In the eighteen hundreds we have James Clerk Maxwell discovering electromagnetism without any mention of the contributions of Ørsted, Ampère and above all Faraday but interestingly he is credited with saying that light travels in waves. Now Huygens and Hooke in the seventeenth century and Young and Fresnel in the nineteenth are going to be pretty pissed off with having their achievements attributed to Mr Clerk Maxwell.
We are then treated to a general piece about the gathering explanatory problems in physics as the nineteenth century progressed and Kelvin’s dark clouds speech from 1900. Now Kelvin’s speech specifically references the Michelson-Morley experiment results and the black body radiations problem neither of which is mentioned in the Science Club animation and would have been a perfect introduction to Einstein who appears out of nowhere next waving his magic wand and redefining all of physics. I’m not going to go into the highly condensed rendition of all of Einstein’s achievements but two points did rather annoy me.

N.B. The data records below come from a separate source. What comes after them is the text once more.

(** * NLPAnalyzer (src/services/nlp_analyzer.py): a shallow embedding

    The orchestrator coordinates a classifier and an embedding generator.
    Python exceptions are modelled by an [outcome] (a value or a raised
    [exn]); the calls made to the two collaborators and the
    threshold-dependent log lines are recorded in a trace, so a
    computation of type [M A] is a pair of an outcome and the list of
    events it produced, in order.

    A floating-point score is modelled by its exact value, a rational [Q]:
    the code only compares scores, and comparing doubles is exact. The one
    float computation of the code, the average of [get_analysis_summary],
    is carried out in IEEE 754 binary64, the Standard Library's
    [SpecFloat]. *)

From Stdlib Require Import String List ZArith QArith Qround Qabs Lqa.
From Stdlib Require SpecFloat.
From stdpp Require Import base gmap strings list.

Import ListNotations.
Open Scope Q_scope.

(** ** Exceptions *)

(** [InferenceError] of utils.error_handler, carrying the clause id of its
    [details] dictionary; [ValueError] as raised by
    [set_confidence_threshold]; any other [Exception] a collaborator may
    raise. *)
Inductive exn :=
| InferenceError (message : string) (details_clause_id : string)
| ValueError (message : string)
| OtherException (message : string).

(** [str(e)] *)
Definition exn_str (e : exn) : string :=
  match e with
  | InferenceError m _ | ValueError m | OtherException m => m
  end.

Inductive outcome (A : Type) :=
| Ret (a : A)
| Raise (e : exn).
Arguments Ret {A} a.
Arguments Raise {A} e.

(** ** Data model *)

Record Clause := mkClause { clause_id : string; text : string }.

Definition vector := list Q.

(** [(clause_type, confidence, alternatives)] as returned by [predict]. *)
Definition Prediction := (string * Q * list (string * Q))%type.

(** Modelled from the spec: models/clause_analysis.py (the ClauseAnalysis
    record) is not among the sources; the spec describes it as a plain data
    record whose fields are not validated at construction, with
    [embeddings] either a vector or the absence marker [None]. *)
Record ClauseAnalysis := mkClauseAnalysis {
  ca_clause_id : string;
  clause_text : string;
  clause_type : string;
  confidence_score : Q;
  embeddings : option vector;
  alternative_types : list (string * Q)
}.

(** The two collaborators, as black boxes that answer or raise. *)
Record LegalBERTClassifier := mkClassifier {
  predict : string -> outcome Prediction
}.

Record EmbeddingGenerator := mkEmbeddingGenerator {
  generate_embedding : string -> outcome vector;
  generate_embeddings_batch :
    list string -> bool (* use_cache *) -> Z (* batch_size *) ->
    outcome (list (option vector))
}.

Record NLPAnalyzer := mkNLPAnalyzer {
  classifier : LegalBERTClassifier;
  embedding_generator : EmbeddingGenerator;
  confidence_threshold : Q
}.

(** ** The exception and trace monad *)

Inductive event :=
| Call_predict (t : string)
| Call_generate_embedding (t : string)
| Call_generate_embeddings_batch (ts : list string) (use_cache : bool)
    (batch_size : Z)
| Warn_low_confidence (cid : string) (confidence : Q)
| Info_batch_complete (analyzed low_confidence classification_errors
    embedding_errors : nat).

Definition M (A : Type) := (outcome A * list event)%type.

Definition ret {A} (a : A) : M A := (Ret a, []).
Definition raise {A} (e : exn) : M A := (Raise e, []).
Definition emit (ev : event) : M unit := (Ret tt, [ev]).

Definition bind {A B} (m : M A) (f : A -> M B) : M B :=
  match m with
  | (Ret a, t) => let '(r, t') := f a in (r, t ++ t')
  | (Raise e, t) => (Raise e, t)
  end.

(** [try: m except Exception as e: h(e)] *)
Definition try_except {A} (m : M A) (h : exn -> M A) : M A :=
  match m with
  | (Ret a, t) => (Ret a, t)
  | (Raise e, t) => let '(r, t') := h e in (r, t ++ t')
  end.

Notation "x <- m ;; k" := (bind m (fun x => k))
  (at level 100, m at next level, right associativity).
Notation "m ;; k" := (bind m (fun _ => k))
  (at level 100, right associativity).

(** Python's [a < b] on scores. *)
Definition Qltb (a b : Q) : bool := negb (Qle_bool b a).

(** ** Collaborator calls *)

Definition call_predict (self : NLPAnalyzer) (t : string) : M Prediction :=
  (predict (classifier self) t, [Call_predict t]).

Definition call_generate_embedding (self : NLPAnalyzer) (t : string)
  : M vector :=
  (generate_embedding (embedding_generator self) t,
   [Call_generate_embedding t]).

Definition call_generate_embeddings_batch (self : NLPAnalyzer)
    (ts : list string) (use_cache : bool) (batch_size : Z)
  : M (list (option vector)) :=
  (generate_embeddings_batch (embedding_generator self) ts use_cache batch_size,
   [Call_generate_embeddings_batch ts use_cache batch_size]).

(** [ClauseAnalysis(...)]: see the record above. *)
Definition ClauseAnalysis_new (cid ctext ctype : string) (conf : Q)
    (emb : option vector) (alts : list (string * Q)) : M ClauseAnalysis :=
  ret (mkClauseAnalysis cid ctext ctype conf emb alts).

(** ** [_create_fallback_analysis] *)
Definition create_fallback_analysis (c : Clause) (error_msg : string)
  : M ClauseAnalysis :=
  ClauseAnalysis_new (clause_id c) (text c) "Other" 0 None [("Other", 0)].

(** ** [analyze_clause] *)
Definition analyze_clause (self : NLPAnalyzer) (c : Clause)
  : M ClauseAnalysis :=
  try_except
    (p <- try_except (call_predict self (text c))
            (fun e => raise (InferenceError
                       ("Failed to classify clause: " ++ exn_str e)
                       (clause_id c))) ;;
     let '(ctype, conf, alts) := p in
     emb <- try_except (v <- call_generate_embedding self (text c) ;; ret (Some v))
              (fun _ => ret None) ;;
     (if Qltb conf (confidence_threshold self)
      then emit (Warn_low_confidence (clause_id c) conf) else ret tt) ;;
     ClauseAnalysis_new (clause_id c) (text c) ctype conf emb alts)
    (fun e => match e with
              | InferenceError _ _ => raise e
              | _ => create_fallback_analysis c (exn_str e)
              end).

(** ** [analyze_clauses] *)

(** The substitute of Stage 1 for a clause whose classification raised. *)
Definition classification_substitute : Prediction :=
  ("Other", 1#2, [("Other", 1#2)]).

(** Step 1: the [for clause in clauses] loop, returning [classifications]
    and the [classification_errors] counter. *)
Fixpoint classify_each (self : NLPAnalyzer) (clauses : list Clause)
  : M (list Prediction * nat) :=
  match clauses with
  | [] => ret ([], 0%nat)
  | c :: cs =>
      r <- try_except
             (p <- call_predict self (text c) ;;
              let '(_, conf, _) := p in
              (if Qltb conf (confidence_threshold self)
               then emit (Warn_low_confidence (clause_id c) conf) else ret tt) ;;
              ret (p, 0%nat))
             (fun _ => ret (classification_substitute, 1%nat)) ;;
      rest <- classify_each self cs ;;
      ret (fst r :: fst rest, (snd r + snd rest)%nat)
  end.

(** Step 2, fallback: the per-clause [generate_embedding] loop, returning
    [embeddings] and the [embedding_errors] counter. *)
Fixpoint embed_each (self : NLPAnalyzer) (clauses : list Clause)
  : M (list (option vector) * nat) :=
  match clauses with
  | [] => ret ([], 0%nat)
  | c :: cs =>
      r <- try_except
             (emb <- call_generate_embedding self (text c) ;; ret (Some emb, 0%nat))
             (fun _ => ret (None, 1%nat)) ;;
      rest <- embed_each self cs ;;
      ret (fst r :: fst rest, (snd r + snd rest)%nat)
  end.

(** Step 2: one batched call, falling back to [embed_each] if it raises. *)
Definition embed_stage (self : NLPAnalyzer) (clauses : list Clause)
    (batch_size : Z) : M (list (option vector) * nat) :=
  try_except
    (es <- call_generate_embeddings_batch self (map text clauses) true batch_size ;;
     ret (es, 0%nat))
    (fun _ => embed_each self clauses).

(** Step 3: [for clause, (t, conf, alts), embedding in zip(...)]; [zip]
    stops at the shortest of the three lists. *)
Fixpoint combine_results (clauses : list Clause) (classifications : list Prediction)
    (embs : list (option vector)) : M (list ClauseAnalysis) :=
  match clauses, classifications, embs with
  | c :: cs, (ctype, conf, alts) :: ps, emb :: es =>
      a <- try_except
             (ClauseAnalysis_new (clause_id c) (text c) ctype conf emb alts)
             (fun e => create_fallback_analysis c (exn_str e)) ;;
      rest <- combine_results cs ps es ;;
      ret (a :: rest)
  | _, _, _ => ret []
  end.

(** [sum(1 for a in analyses if a.confidence_score < threshold)] *)
Definition count_low_confidence (thr : Q) (analyses : list ClauseAnalysis) : nat :=
  fold_left (fun n a => if Qltb (confidence_score a) thr then S n else n)
    analyses 0%nat.

Fixpoint mapM {A B} (f : A -> M B) (l : list A) : M (list B) :=
  match l with
  | [] => ret []
  | x :: xs => y <- f x ;; ys <- mapM f xs ;; ret (y :: ys)
  end.

(** Steps 1 to 3 and the closing log line, for a non-empty batch. *)
Definition analyze_clauses_steps (self : NLPAnalyzer) (clauses : list Clause)
    (batch_size : Z) : M (list ClauseAnalysis) :=
  cl <- classify_each self clauses ;;
  let '(classifications, classification_errors) := cl in
  em <- embed_stage self clauses batch_size ;;
  let '(embs, embedding_errors) := em in
  analyses <- combine_results clauses classifications embs ;;
  emit (Info_batch_complete (length analyses)
          (count_low_confidence (confidence_threshold self) analyses)
          classification_errors embedding_errors) ;;
  ret analyses.

Definition analyze_clauses (self : NLPAnalyzer) (clauses : list Clause)
    (batch_size : Z) : M (list ClauseAnalysis) :=
  try_except
    (match clauses with
     | [] => ret []
     | _ => analyze_clauses_steps self clauses batch_size
     end)
    (fun e => mapM (fun c => create_fallback_analysis c (exn_str e)) clauses).

(** ** Triage utilities *)

(** [[a for a in analyses if a.confidence_score < self.confidence_threshold]] *)
Definition get_low_confidence_clauses (self : NLPAnalyzer)
    (analyses : list ClauseAnalysis) : list ClauseAnalysis :=
  List.filter (fun a => Qltb (confidence_score a) (confidence_threshold self))
    analyses.

(** [[a for a in analyses if a.clause_type == clause_type]] *)
Definition get_clauses_by_type (self : NLPAnalyzer)
    (analyses : list ClauseAnalysis) (ctype : string) : list ClauseAnalysis :=
  List.filter (fun a => String.eqb (clause_type a) ctype) analyses.

(** [set_confidence_threshold], in state-passing style: the analyzer after
    the call is returned next to the outcome. *)
Definition set_confidence_threshold (self : NLPAnalyzer) (threshold : Q)
  : outcome unit * NLPAnalyzer :=
  if negb (Qle_bool 0 threshold && Qle_bool threshold 1)
  then (Raise (ValueError "Confidence threshold must be between 0.0 and 1.0"),
        self)
  else (Ret tt, mkNLPAnalyzer (classifier self) (embedding_generator self)
                  threshold).

(** ** [get_analysis_summary] *)

(** The integer nearest to [y], ties to the even one. *)
Definition round_half_even (y : Q) : Z :=
  let f := Qfloor y in
  let d := y - inject_Z f in
  if Qltb d (1#2) then f
  else if Qltb (1#2) d then (f + 1)%Z
  else if Z.even f then f else (f + 1)%Z.

(** A rational rounded to 3 decimals: the nearest multiple of 0.001, ties
    to the even multiple. *)
Definition round3 (x : Q) : Q := round_half_even (x * 1000) # 1000.

(** Python's [float]: IEEE 754 binary64, that is [SpecFloat] with 53 bits
    of precision and the exponent bound 1024; [+] and [/] round to nearest,
    ties to even. *)
Definition float := SpecFloat.spec_float.
Definition float_prec : Z := 53.
Definition float_emax : Z := 1024.

Definition fadd (x y : float) : float := SpecFloat.SFadd float_prec float_emax x y.
Definition fdiv (x y : float) : float := SpecFloat.SFdiv float_prec float_emax x y.

(** [0.0] *)
Definition fzero : float := SpecFloat.S754_zero false.

(** The exact value of a finite float; [0] for the infinities and NaN. *)
Definition float_value (x : float) : Q :=
  match x with
  | SpecFloat.S754_finite s m e =>
      let v := match e with
               | Zneg p => Zpos m # Pos.pow 2 p
               | _ => inject_Z (Zpos m * 2 ^ e)
               end in
      if s then - v else v
  | _ => 0
  end.

(** The double nearest to a rational, ties to even: [m / d] divided in
    binary64 from the exact operands [m * 2^0] and [d * 2^0]. A score,
    kept as the exact value of its double, gives that double back; an
    integer gives Python's [float(n)]. *)
Definition float_of_Q (q : Q) : float :=
  match Qnum q with
  | Z0 => fzero
  | Zpos p => fdiv (SpecFloat.S754_finite false p 0) (SpecFloat.S754_finite false (Qden q) 0)
  | Zneg p => fdiv (SpecFloat.S754_finite true p 0) (SpecFloat.S754_finite false (Qden q) 0)
  end.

First off Einstein is introduced as a patent clerk from Bern, whilst this is factually correct stated as it is without further qualification it is highly misleading. Einstein had a very good doctorate in physics from a top European university and his work at the patent office was to evaluate patents based on advanced physics not exactly the image evoked by calling him a patent clerk. The other point is one that almost everyone gets wrong the video states that he published his famous equation E=Mc2 in 1905, he didn’t. You can go through all of the papers Einstein published in that year and you won’t find that equation anywhere.
The Science Club animation is a wonderful example of how not to do history of science and why the media should stop allowing scientists, comedians and who ever happens to be available to present history of science and should employ genuine historians of science instead.